A primeira está no fato de que os costureiros bolivianos não competem com os brasileiros no mercado de trabalho. Eles se concentram principalmente em pequenas fábricas e oficinas de costura, e não se encontram na construção civil e no emprego doméstico, como é o caso da Argentina. Além do mais, as oficinas em que trabalham os bolivianos ocupam uma posição específica no setor da confecção, atendendo rapidamente as demandas das lojas. Com efeito, essas oficinas têm a capacidade de mobilizar uma mão de obra capaz de produzir rapidamente as quantias requeridas pelo comércio num segmento da economia caracterizado por ciclos produtivos curtos. A produtividade maior dessas oficinas se deve ao ritmo de trabalho mais intenso e ao custo menor do que nas fábricas que empregam costureiros brasileiros, mais sensíveis ao respeito do direito do trabalho e momentos de folgas regulares. A capacidade de reação das oficinas de costura às lojas de roupa também supõe a proximidade da zona de produção com a zona de comércio, o que explica a forte concentração de bolivianos nos bairros centrais, próximo do Brás e do Bom Retiro nos quais varejistas das regiões Sudeste e Sul se aprovisionam. Por todas essas razões, os migrantes bolivianos têm uma inserção no mercado de trabalho que é essencial ao funcionamento da indústria do vestuário e não desperta inveja nenhuma entre os brasileiros. “Eu não gostaria de trabalhar em oficina de costura. Eu não sou escrava. Lógico, que a escravidão acabou no Brasil há muitos anos atrás, mas minha avó, ou minha bisavó, foi escrava mesmo. Trabalhar em oficina de costura? Eu? Jamais! Eu acho melhor ganhar uma merrequinha. Eu não vou ser escravizada”. (Mária das Graças, 35 anos, faxineira). “Eu não sou boliviano, eu sou brasileiro. Eu gosto de assistir meu jogo, eu gosto de tomar cerveja, eu gosto de folgar. Eu não estou a fim de ter a vida deles, eu não gosto dessa vida, é só trabalho, trabalho, trabalho”. (Marcos, 43 anos, mecânico). (VIDAL, 2012, p. 102-103).

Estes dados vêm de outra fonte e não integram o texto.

Lemma guarded_write (f : DbHeader -> DbHeader) mode h (I : SqliteSettings -> Prop) (R : FileNode -> Prop) :
  R (Regular mode h) ->
  guarded (fun n c => n = Regular mode h /\ I c) (write f) (fun _ n c => n = Regular mode (f h) /\ I c) R.
Proof.
  intros HR. apply guarded_attempt.
  - intros n c fs [-> Hc]. exists tt, (Regular mode (f h)), c. by cbn.
  - by intros n c [-> _].
Qed.

Lemma guarded_silent mode h (I : SqliteSettings -> Prop) (R : FileNode -> Prop) :
  R (Regular mode h) ->
  guarded (fun n c => n = Regular mode h /\ I c) silent (fun _ n c => n = Regular mode h /\ I c) R.
Proof.
  intros HR. apply guarded_attempt.
  - intros n c fs [-> Hc]. by exists tt, (Regular mode h), c.
  - by intros n c [-> _].
Qed.

Lemma guarded_pragma f mode h (I J : SqliteSettings -> Prop) (R : FileNode -> Prop) :
  R (Regular mode h) -> (forall c, I c -> J (f c)) ->
  guarded (fun n c => n = Regular mode h /\ I c) (set_pragma f) (fun _ n c => n = Regular mode h /\ J c) R.
Proof.
  intros HR HJ. apply guarded_attempt.
  - intros n c fs [-> Hc]. exists tt, (Regular mode h), (f c). cbn. auto.
  - by intros n c [-> _].
Qed.

Lemma guarded_fact {A} (X : Prop) (P : FileNode -> SqliteSettings -> Prop) (m : Open A) Q R :
  (X -> guarded P m Q R) -> guarded (fun n c => X /\ P n c) m Q R.
Proof. intros H s [Hx Hs]. by apply (H Hx). Qed.

Lemma query_then {A B} (f : DbHeader -> A) (k : A -> Open B) mode h (I : SqliteSettings -> Prop) Q (R : FileNode -> Prop) :
  R (Regular mode h) -> guarded (fun n c => n = Regular mode h /\ I c) (k (f h)) Q R ->
  guarded (fun n c => n = Regular mode h /\ I c) (prog_bind (query f) k) Q R.
Proof.
  intros HR Hk. eapply guarded_bind; [by apply guarded_query|]. intros a. apply guarded_fact. by intros ->.
Qed.
Lemma silent_then {B} (k : unit -> Open B) mode h (I : SqliteSettings -> Prop) Q (R : FileNode -> Prop) :
  R (Regular mode h) -> guarded (fun n c => n = Regular mode h /\ I c) (k tt) Q R ->
  guarded (fun n c => n = Regular mode h /\ I c) (prog_bind silent k) Q R.
Proof. intros HR Hk. eapply guarded_bind; [by apply guarded_silent|]. by intros []. Qed.
Lemma write_then {B} (f : DbHeader -> DbHeader) (k : unit -> Open B) mode h (I : SqliteSettings -> Prop) Q (R : FileNode -> Prop) :
  R (Regular mode h) -> guarded (fun n c => n = Regular mode (f h) /\ I c) (k tt) Q R ->
  guarded (fun n c => n = Regular mode h /\ I c) (prog_bind (write f) k) Q R.
Proof. intros HR Hk. eapply guarded_bind; [by apply guarded_write|]. by intros []. Qed.
Lemma lift_then {A B} (r : result StorageError A) (x : A) (k : A -> Open B) P Q R :
  r = Ok x -> guarded P (k x) Q R -> guarded P (prog_bind (prog_lift r) k) Q R.
Proof. intros -> Hk s Hs. exact (Hk s Hs). Qed.
Lemma reject_then {B} (b : bool) e (k : unit -> Open B) P Q R :
  b = false -> guarded P (k tt) Q R -> guarded P (prog_bind (prog_reject b e) k) Q R.
Proof. intros -> Hk s Hs. exact (Hk s Hs). Qed.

Dessa maneira, os brasileiros da região central de São Paulo parecem não competir com os bolivianos no nicho econômico em que estão inseridos. Além disso, normalmente demonstram uma visão de que a vida deles é melhor que a dos bolivianos, pois não são explorados e possuem mais direitos que eles. Todavia, os enxergam positivamente como pessoas trabalhadoras, discretas e reservadas, o que pode enfatizar a falta de interação além do mero contato visual.

Assim, a região central de São Paulo tem sido um dos principais locais de residência da coletividade boliviana. Entretanto, apesar dos consideráveis números de imigrantes

bolivianos, alocados em um nicho econômico específico, o contato com os brasileiros da mesma região, nordestinos, paulistanos, descendentes de outros imigrantes, ainda pode ser considerado superficial, apesar de grande, e, se não é dotado de xenofobia, também não é desprovido de preconceito e estigmatização.